Welcome to the Future Of Frankenfood: Fuji And Granny Smith Strains of GMO Apples Open Up The Frankenfruit Market

Thanks USDA: First Legally Approved GMO Frankenfruit to Hit The Market In The Form Of Granny Smith And Fuji Apples

The first commercial crop of Arctic brand genetically modified apples are set to hit the market following a U.S. Department of Agriculture approval process that has many shaking their heads in disbelief.

The apples, which are resistant to browning due to oxidation when sliced, have caused a backlash from consumers aimed at businesses like McDonald’s, Wendy’s, and Gerber, which have hastily backpedaled and claimed they never had any intention of selling them.

The frankenfruit first raised a controversy in February 2015 when the USDA declared both the Arctic Golden Delicious and Arctic Granny varieties safe for human consumption. The approval marked the first time the agency approved an genetically engineered food that was solely changed for perceived aesthetic improvement.

A company called Okanogan Specialty Fruits is planning to harvest its first commercial crop of Arctic Golden Delicious in Washington this year, and now with this USDA approval, they may well find their way to you supermarket–free of any “confusing” labeling that might impinge on the company’s ability to make money.

The Canadian company is also planning to grow its first Arctic Granny Smith apples this year while it awaits USDA approval for a third variety, the Arctic Fuji. And the company has formally submitted a petition requesting the deregulation of its GMO Fuji, and announced plans for its fourth variety, the Arctic Gala.

The company plans to test-market the apples in Washington state and Canada, but declined to name which packers or retailers might be involved in either the test-marketing or in its wider plans for distribution.

What the company president Neal Carter did say however was that the company plans to market the apple as though it were any other apple, regardless of its genetically modified provenance.

“What that [USDA] approval means is it’s treated like any other apple variety,” Carter said.

The genetic modification in question involves inserting an extra copy of a gene the apples already possess, one that creates an enzyme that causes the chemical reaction resulting in browning. But with the extra copies of the gene, the entire process shuts down, preventing brown apples when sliced.

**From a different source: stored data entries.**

Lemma get_data_reads n st gone :
  Stream.wf st → Stream.reader_reports (Stream.incoming_of st) →
  match Stream.get_data n st (Stream.mk_future [] gone) with
  | Some (_, out, o, _) => reads st gone out o
  | None => True
  end.
Proof.
  intros Hw Hr. unfold Stream.get_data. cbv zeta.
  pose proof (reads_nothing st gone Hw Hr) as Hn. case_decide as H0; [done|].
  assert (Stream.incoming_of (Stream.drain st) = []) as Hi.
  { destruct (Stream.drain_spec st Hw) as (_ & _ & _ & -> & _). exact Hr. }
  rewrite fill_here by done. set (o := Stream.drain st) in *.
  assert (∀ o', reads st gone [] o' →
    match (if decide (Stream.available o' < n `max` 0) then
             Some (Stream.ERR_UNAVAILABLE, [], o', Stream.mk_future [] gone)
           else let '(out, st) := Stream.take_bytes (n `max` 0) o' in
                Some (Stream.OK, out, st, Stream.mk_future [] gone)) with
    | Some (_, out, o'', _) => reads st gone out o''
    | None => True
    end) as Htake.
  { intros o' Ho'. case_decide; [done|]. pose proof (reads_some st gone (n `max` 0) o' Hw Hr Ho') as Ht.
    destruct (Stream.take_bytes _ o'). apply Ht. lia. }
  case_decide as Hd; [|by apply Htake].
  destruct (Stream.stream o) as [s|] eqn:Hs; [|by apply Htake].
  destruct gone; [|done]. apply Htake. destruct Hn as [Hns Hnb [Ha Hen Hc] Hne].
  split; cbn; [done|done| |right; by destruct Hd].
  split; cbn; auto.
Qed.

Lemma get_partial_reads n st gone :
  Stream.wf st → Stream.reader_reports (Stream.incoming_of st) →
  let '(_, out, o) := Stream.get_partial_data n st in reads st gone out o.
Proof.
  intros Hw Hr. unfold Stream.get_partial_data. cbv zeta.
  pose proof (reads_nothing st gone Hw Hr) as Hn. case_decide as H0; [done|].
  pose proof (reads_some st gone (Z.min (n `max` 0) (Stream.available (Stream.drain st))) _ Hw Hr Hn) as Ht.
  destruct (Stream.take_bytes _ _) as [out o]. apply Ht.
  pose proof (Stream.wf_available _ (reads_wf _ _ _ _ Hn)) as Ha. pose proof (len_nonneg (Stream.buffered_bytes (Stream.drain st))).
  lia.
Qed.

(** ** What holds of a side *)

Record end_ok (e : End) : Prop := {
  e_reading : Raw.reading_ok (tasks e);
  e_writing : Raw.writing_ok (tasks e);
  e_held : held (tasks e) = bool_decide (is_Some (Stream.stream (object e)));
  e_wf : Stream.wf (install e);
  e_bytes : held (tasks e) = true →
    Stream.queued_bytes (Raw.taken (tasks e)) = got e ++ Stream.buffered_bytes (object e);
  e_got : got e `prefix_of` received e;
  e_ended : held (tasks e) = true →
    Stream.ended (object e) = Stream.queued_end (Raw.taken (tasks e)) ∨
    Stream.queued_end (Raw.taken (tasks e)) = None ∧ reader_gone (tasks e) = true ∧
    Stream.ended (object e) = Some (Some "the stream's task ended"%string);
  e_put : Raw.datas (Raw.accepted (tasks e)) = put e;
  e_wire : wire e `prefix_of` promised (Raw.accepted (tasks e));
}.

Lemma queued_bytes_chunks cs last :
  Stream.queued_bytes (Raw.to_incoming <$> ((Raw.ReadChunk <$> cs) ++ option_list last)) =
    mjoin (chunks_of ((Raw.ReadChunk <$> cs) ++ option_list last)).
Proof.
  induction cs as [|c cs IH]; cbn.
  - destruct last as [[d| |err]|]; cbn; by rewrite ?app_nil_r.
  - by rewrite IH.
Qed.

Lemma queued_bytes_received r :
  Raw.reading_ok r →
  Stream.queued_bytes (Raw.to_incoming <$> Raw.network r) = mjoin (chunks_of (Raw.network r)).
Proof. intros [_ _ (cs & last & ->) _]. apply queued_bytes_chunks. Qed.

Lemma queued_bytes_prefix q q' : Stream.queued_bytes q `prefix_of` Stream.queued_bytes (q ++ q').
Proof.
  induction q as [|[d|reason] q IH]; cbn; [apply prefix_nil|by apply prefix_app|apply prefix_nil].
Qed.

Lemma queued_end_app q q' :
  (is_Some (Stream.queued_end q) → q' = []) →
  Stream.queued_end (q ++ q') =
    match Stream.queued_end q with Some r => Some r | None => Stream.queued_end q' end.
Proof. induction q as [|[d|reason] q IH]; cbn; intros Hq; [done|by apply IH|done]. Qed.

(** The reports waiting are those of one reader. *)
Lemma reports_after q q' : Stream.reader_reports (q ++ q') → Stream.reader_reports q'.
Proof. intros Hr. by apply Stream.reports_app in Hr as (_ & _ & ?). Qed.

Lemma reports_network r : Raw.reading_ok r → Stream.reader_reports (Raw.to_incoming <$> Raw.network r).
Proof.
  intros [_ _ (cs & last & ->) _]. unfold Stream.reader_reports.
  induction cs as [|c cs IH]; [|done]. by destruct last as [[]|].
Qed.

Lemma held_queue r : Raw.reading_ok r → held r = true →
  Raw.taken r ++ queue (Raw.incoming (handle_of r)) = Raw.to_incoming <$> Raw.network r ∧
  Stream.reader_reports (Raw.taken r ++ queue (Raw.incoming (handle_of r))) ∧
  Stream.reader_reports (queue (Raw.incoming (handle_of r))).
Proof.
  intros Hok Hd. pose proof (Raw.reading_reports _ Hok Hd) as Hq.
  pose proof (reports_network r Hok) as Hr. rewrite <- Hq in Hr.
  split_and!; [done|done|by eapply reports_after].
Qed.

Lemma install_held e : held (tasks e) = true →
  install e = Stream.set_stream (Some (handle_of (tasks e))) (object e).
Proof. intros Hd. unfold install. by rewrite Hd. Qed.

Lemma install_gone e : end_ok e → held (tasks e) = false →
  install e = object e ∧ Stream.stream (object e) = None.
Proof.
  intros He Hd. unfold install. rewrite Hd. split; [done|].
  pose proof (e_held _ He) as Hh. rewrite Hd in Hh. symmetry in Hh. apply bool_decide_eq_false in Hh.
  by apply eq_None_not_Some.
Qed.

(** Bytes of the handle's history that do not depend on who reads. *)
Lemma datas_app l k : Raw.datas (l ++ k) = Raw.datas l ++ Raw.datas k.
Proof. apply omap_app. Qed.

Lemma replicate_recv_fields r k :
  let r' := foldl Raw.step r (replicate k Raw.CallTryRecv) in
  carry_of r' = carry_of r ∧ Raw.accepted r' = Raw.accepted r ∧ Raw.network r' = Raw.network r ∧
  held r' = held r.
Proof.
  revert r. induction k as [|k IH]; intros r; [done|]. cbn [replicate foldl]. cbv zeta.
  destruct (IH (Raw.step r Raw.CallTryRecv)) as (-> & -> & -> & ->).
  destruct r as [[[og [q a]] c] acc net tk]. unfold held, carry_of, Raw.held. cbn.
  destruct a; [|done]. by destruct q.
Qed.

Lemma replicate_recv_ok r k :
  Raw.reading_ok r → Raw.writing_ok r →
  let r' := foldl Raw.step r (replicate k Raw.CallTryRecv) in Raw.reading_ok r' ∧ Raw.writing_ok r'.
Proof.
  intros Hr Hw. split.
  - apply (foldl_preserves Raw.step Raw.reading_ok); [done|apply Raw.reading_ok_step].
  - apply (foldl_preserves Raw.step Raw.writing_ok); [done|apply Raw.writing_ok_step].
Qed.

Lemma promised_app l k : promised l `prefix_of` promised (l ++ k).
Proof. induction l as [|[d| |code] l IH]; cbn; [apply prefix_nil|by apply prefix_app|done..]. Qed.

Lemma promised_data ds l : promised ((Raw.Data <$> ds) ++ l) = mjoin ds ++ promised l.
Proof. induction ds as [|d ds IH]; [done|]. cbn. by rewrite IH, app_assoc. Qed.

(** What the object does to the history, as far as writing goes. *)
Record same_writing (e e' : End) : Prop := {
  same_carry : carry_of (tasks e') = carry_of (tasks e);
  same_network : Raw.network (tasks e') = Raw.network (tasks e);
  grows_accepted : Raw.accepted (tasks e) `prefix_of` Raw.accepted (tasks e');
  grows_got : got e `prefix_of` got e';
  stays_dropped : held (tasks e) = false →
    held (tasks e') = false ∧ Raw.accepted (tasks e') = Raw.accepted (tasks e);
}.

Lemma same_writing_wire e e' : same_writing e e' →
  wire e' = wire e ∧ finished e' = finished e ∧ received e' = received e ∧
  reader_gone (tasks e') = reader_gone (tasks e).
Proof. intros [Hc Hn _ _ _]. unfold wire, finished, received, reader_gone. by rewrite Hc, Hn. Qed.

(** The history after a read. *)
Lemma put_back_all o r og q a :
  held r = true → handle_of r = Raw.mk_stream og (mk_chan q a) →
  Stream.stream o = Some (Raw.mk_stream og (mk_chan [] a)) →
  Raw.reading_ok r → Raw.writing_ok r →
  let r' := put_back o r in
  Raw.reading_ok r' ∧ Raw.writing_ok r' ∧ carry_of r' = carry_of r ∧
  Raw.accepted r' = Raw.accepted r ∧ Raw.network r' = Raw.network r ∧ held r' = held r ∧
  Raw.taken r' = Raw.taken r ++ q ∧ handle_of r' = Raw.mk_stream og (mk_chan [] a).
Proof.
  intros Hd Hh Ho Hr Hw r'.
  assert (r' = foldl Raw.step r (replicate (length q) Raw.CallTryRecv)) as Hr'.
  { unfold r'. eapply put_back_reads; [done|exact Hh|done|]. by rewrite drop_all. }
  destruct (replicate_recv_ok r (length q) Hr Hw) as [? ?].
  destruct (replicate_recv_fields r (length q)) as (? & ? & ? & ?).
  assert (Raw.taken r' = Raw.taken r ++ q ∧ handle_of r' = Raw.mk_stream og (mk_chan [] a)) as [Ht Hh'].
  { unfold r', put_back. rewrite Ho, Hh. cbn. by rewrite Nat.sub_0_r, firstn_all. }
  rewrite <- Hr' in *. by split_and!.
Qed.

However, some critics say there is much more to it than that.

Wenonah Hauter, the executive director of Food & Water Watch points out that this type of genetic engineering, which is known as RNA interference, is highly experimental and poorly understood and could have unintended consequences on not only the apples, but also to the people who eat them.

But hey, it’s just icky when sliced apples turn brown, right?

Sigh. One fears for the future of this benighted species sometimes.

At any rate, although current law may not require the labeling of these GMO apples yet, watch out for any apples labeled Arctic brand, or that tout their ability to resist browning when exposed to the air.